If the owner of the horse mentions any past injuries or health issues, I would definitely recommend getting a pre-purchase done just to make sure that everything is good and the horse will hold up to whatever it is you want to do. Also, a pre-purchase is good in these situations because it educates you more about whatever it is the vet is checking. It also gives you a chance to find out how it may affect the horse in the future. Also, if it is on medication or maintenance, find out what the potential cost of that will be.

It really is a matter of whatever makes you feel more comfortable in your purchase. Pre-purchase exams vary in cost depending on how in-depth you get. For example, if they take any x-rays, bloodwork, etc., a pre-purchase exam can cost $500-$1,000 or more depending on the vet and what area of the country you are in.

With older horses, pre-purchases can sometimes be frustrating, because you may come across things wrong, things that aren't major or things that aren't even affecting the horse at the time—things like arthritic changes that might be a problem in the future. Then you have to decide whether or not you are willing to take the chance. The vet can hopefully give you some advice on whether or not they think the horse will hold up for your plans.

Since you are new to horses, I would encourage you to horse shop with your instructor or a more experienced friend. They might maybe pick up on things you wouldn't. They might notice a red flag of some kind and then suggest you do a pre-purchase exam. It may be something that you didn't notice yourself.

If the owner of the horse refuses to let you do a pre-purchase exam or seems opposed to it, that in its self would be a red flag that something is wrong.

If you end up having to sell the horse for any reason, being able to show the potential owner a pre-purchase exam that you did can be a selling point, assuming the pre-purchase doesn't show anything majorly wrong! That way, the buyer has the peace of mind and may not feel like they need to do a vet check themselves.

Remember, if you do do a pre-purchase and the vet finds something, it is not necessarily the end of your story with that horse. It may be something minor or something you can afford to maintain. It is just better to find out before the fact rather than after you have already bought the horse.

A pre-purchase exam is no guarantee. Unfortunately, with big fragile animals like horses, there are no guarantees. My horse passed a pre-purchase exam with flying colors and was totally unrideable a few years later. You just never know.

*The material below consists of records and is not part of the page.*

(* ===== verification/Censusdb.v ===== *)
(** * The database of censuses

    [src/census/censusdb/censusdb.go], [reference.go]: the references of the censuses, in memory and in
    the key-value database, under keys made of an identifier, a root or the contract on a chain, and
    the Merkle tree of each. The trees of lean-imt are a parameter: a tree is a handle, opened over a
    directory or over a prefix of the database, and its operations act on a world that has the
    directories, the database and the memory of the open trees. A reference is shared by pointer, so
    it lives on a heap. A directory whose removal was started in the background is in a list until it
    is removed. Reading the database does not fail; a commit may. *)

From S2P Require Import Prelude Bytes DB Spec Types Hex Census.

(** ** Keys *)

(** [src/census/censusdb/censusdb.go:26-26] *)
Definition censusDBprefix : string := "cs_".
(** [src/census/censusdb/censusdb.go:27-27] *)
Definition censusDBWorkingOnQueries : bytes := bytes_of_string "cw_".
(** [src/census/censusdb/censusdb.go:28-28] *)
Definition censusDBRootPrefix : bytes := bytes_of_string "cr_".
(** [src/census/censusdb/censusdb.go:29-29] *)
Definition censusDBAddrPrefix : bytes := bytes_of_string "ca_".
(** [src/census/censusdb/censusdb.go:30-30] *)
Definition censusDBTreePrefix : bytes := bytes_of_string "ct_".

(** google/uuid: the identifier of a text in the name space of objects, and its order of bytes. *)
Class UUIDs := NewSHA1 : bytes → bytes.
(** [os.TempDir] *)
Class TempDir := os_TempDir : string.

(** [src/census/censusdb/censusdb.go:720-722] *)
Definition censusIDDBPrefix (censusID : bytes) : bytes := censusDBWorkingOnQueries ++ censusID.
(** [src/census/censusdb/censusdb.go:727-729] *)
Definition rootDBPrefix (root : bytes) : bytes := censusDBRootPrefix ++ LeftTrim root.
(** [src/census/censusdb/censusdb.go:737-745] *)
Definition scopedAddressKey (chainID : uint64) (address : bytes) : bytes := be_split 8 (u64Z chainID) ++ address.
(** [src/census/censusdb/censusdb.go:733-735] *)
Definition scopedAddressDBPrefix (chainID : uint64) (address : bytes) : bytes :=
  censusDBAddrPrefix ++ scopedAddressKey chainID address.
(** [src/census/censusdb/censusdb.go:749-751] *)
Definition censusTreeDBPrefix (censusID : bytes) : bytes := censusDBTreePrefix ++ censusID.
(** [src/census/censusdb/censusdb.go:708-710] *)
Definition rootToCensusID `{UUIDs} (root : bytes) : bytes := NewSHA1 (LeftTrim root).
(** [src/census/censusdb/censusdb.go:714-716] *)
Definition scopedAddressToCensusID `{UUIDs} (chainID : uint64) (address : bytes) : bytes :=
  NewSHA1 (scopedAddressKey chainID address).
(** [src/census/censusdb/censusdb.go:700-703] *)
Definition censusPrefix `{TempDir} (censusID : bytes) : string :=
  os_TempDir +:+ "/" +:+ censusDBprefix +:+ hex_EncodeToString censusID.
(** [src/census/censusdb/censusdb.go:69-71] *)
Definition rootKey (root : bytes) : bytes := HexBytes_String root.

(** [src/census/censusdb/censusdb.go:755-766] packSiblings; [FillBytes] panics on a number of more than 32 bytes *)
Fixpoint packSiblings (siblings : list Z) : result bytes :=
  match siblings with
  | [] => Ok []
  | s :: siblings =>
      if 256 ^ 32 <=? Z.abs s then Err (ErrMsg "math/big: buffer too small to fit value")
      else match packSiblings siblings with Err e => Err e | Ok packed => Ok (be_split 32 (Z.abs s) ++ packed) end
  end.
(** [src/census/censusdb/censusdb.go:770-780] unpackSiblings: the bytes that do not fill a sibling are left *)
Definition unpackSiblings (packed : bytes) : list Z :=
  (λ i, be_combine (take 32 (drop (i * 32) packed))) <$> seq 0 (length packed / 32).
(** [src/census/censusdb/censusdb.go:206-218] CensusDB.TrunkKey *)
Definition TrunkKey (key : bytes) : bytes :=
  if (length key <? 20)%nat then key ++ replicate (20 - length key) (byte_of_Z 0)
  else if (20 <? length key)%nat then take 20 key else key.

(** ** The trees of lean-imt *)

Record CensusEvent := { ev_Address : bytes; ev_PrevWeight : Z; ev_NewWeight : Z }.
Record IMTProof := {
  ip_Root : Z; ip_Address : bytes; ip_Weight : Z; ip_AddressIndex : uint64; ip_PathBits : uint64; ip_Siblings : list Z }.
Record MerkleProof := { mp_Root : Z; mp_Leaf : Z; mp_PathBits : uint64; mp_Siblings : list Z }.
(** A directory, the memory of the open trees and that of a new process, a handle, a decoded dump and its
    root, if it has one. *)
Class LeanTypes := { Dir : Type; Mem : Type; no_trees : Mem; Tree : Type; Dump : Type; dump_Root : Dump → option Z }.
(** What the trees and the references share: the directories, the database, the memory. *)
Record IMTWorld `{LeanTypes} := { w_disk : gmap string Dir; w_db : kv; w_mem : Mem }.
Definition set_disk `{LeanTypes} (d : gmap string Dir) (w : IMTWorld) : IMTWorld :=
  {| w_disk := d; w_db := w_db w; w_mem := w_mem w |}.
Definition set_db `{LeanTypes} (d : kv) (w : IMTWorld) : IMTWorld :=
  {| w_disk := w_disk w; w_db := d; w_mem := w_mem w |}.
(** The references of the database are as they were; only the keys of trees may change. *)
Definition keeps_refs `{LeanTypes} : relation IMTWorld :=
  λ w w', ∀ k, HasPrefix k censusDBTreePrefix = false → w_db w' !! k = w_db w !! k.
(** The operations of the trees; a tree writes to the database below the prefix it was opened with. *)
Class LeanIMT `{LeanTypes} := {
  NewCensusIMTWithPebble : string → SE IMTWorld Tree;
  NewCensusIMT : bytes → SE IMTWorld Tree;
  tree_Root : Tree → IMTWorld → option Z;
  tree_Size : Tree → IMTWorld → Z;
  tree_GenerateProof : Tree → bytes → IMTWorld → result IMTProof;
  tree_Add : Tree → bytes → Z → SE IMTWorld ();
  tree_AddBulk : Tree → list (bytes * Z) → SE IMTWorld ();
  tree_ApplyEvents : Tree → list CensusEvent → SE IMTWorld ();
  tree_Import : Tree → Z → bytes → SE IMTWorld ();
  tree_ImportAll : Tree → Dump → SE IMTWorld ();
  tree_Sync : Tree → SE IMTWorld ();
  tree_Close : Tree → SE IMTWorld ();
  json_Unmarshal : bytes → result Dump;
  VerifyProofWith : MerkleProof → bool;
  open_keeps path : moves keeps_refs (NewCensusIMTWithPebble path);
  open_db_keeps id : moves keeps_refs (NewCensusIMT (censusTreeDBPrefix id));
  add_keeps t a z : moves keeps_refs (tree_Add t a z);
  bulk_keeps t l : moves keeps_refs (tree_AddBulk t l);
  events_keeps t l : moves keeps_refs (tree_ApplyEvents t l);
  import_keeps t root data : moves keeps_refs (tree_Import t root data);
  import_all_keeps t d : moves keeps_refs (tree_ImportAll t d);
  sync_keeps t : moves keeps_refs (tree_Sync t);
  close_keeps t : moves keeps_refs (tree_Close t) }.
(** [encoding/gob] on the exported fields of a reference. *)
Class RefCodec := {
  gob_Encode : bytes * string * Time → result bytes;
  gob_Decode : bytes → result (bytes * string * Time);
  gob_roundtrip x b : gob_Encode x = Ok b → gob_Decode b = Ok x }.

Take into consideration the age of the horse, the breed, what you plan on doing with the horse, what the horse has been doing, and the price being asked can help you decide whether or not a pre-purchase exam would be a good idea.

It's about buying a horse while being practical with your money and having the peace of mind that you are buying a healthy horse that you can enjoy for years to come.

Good luck with your search and decision whether or not to pre-purchase exam!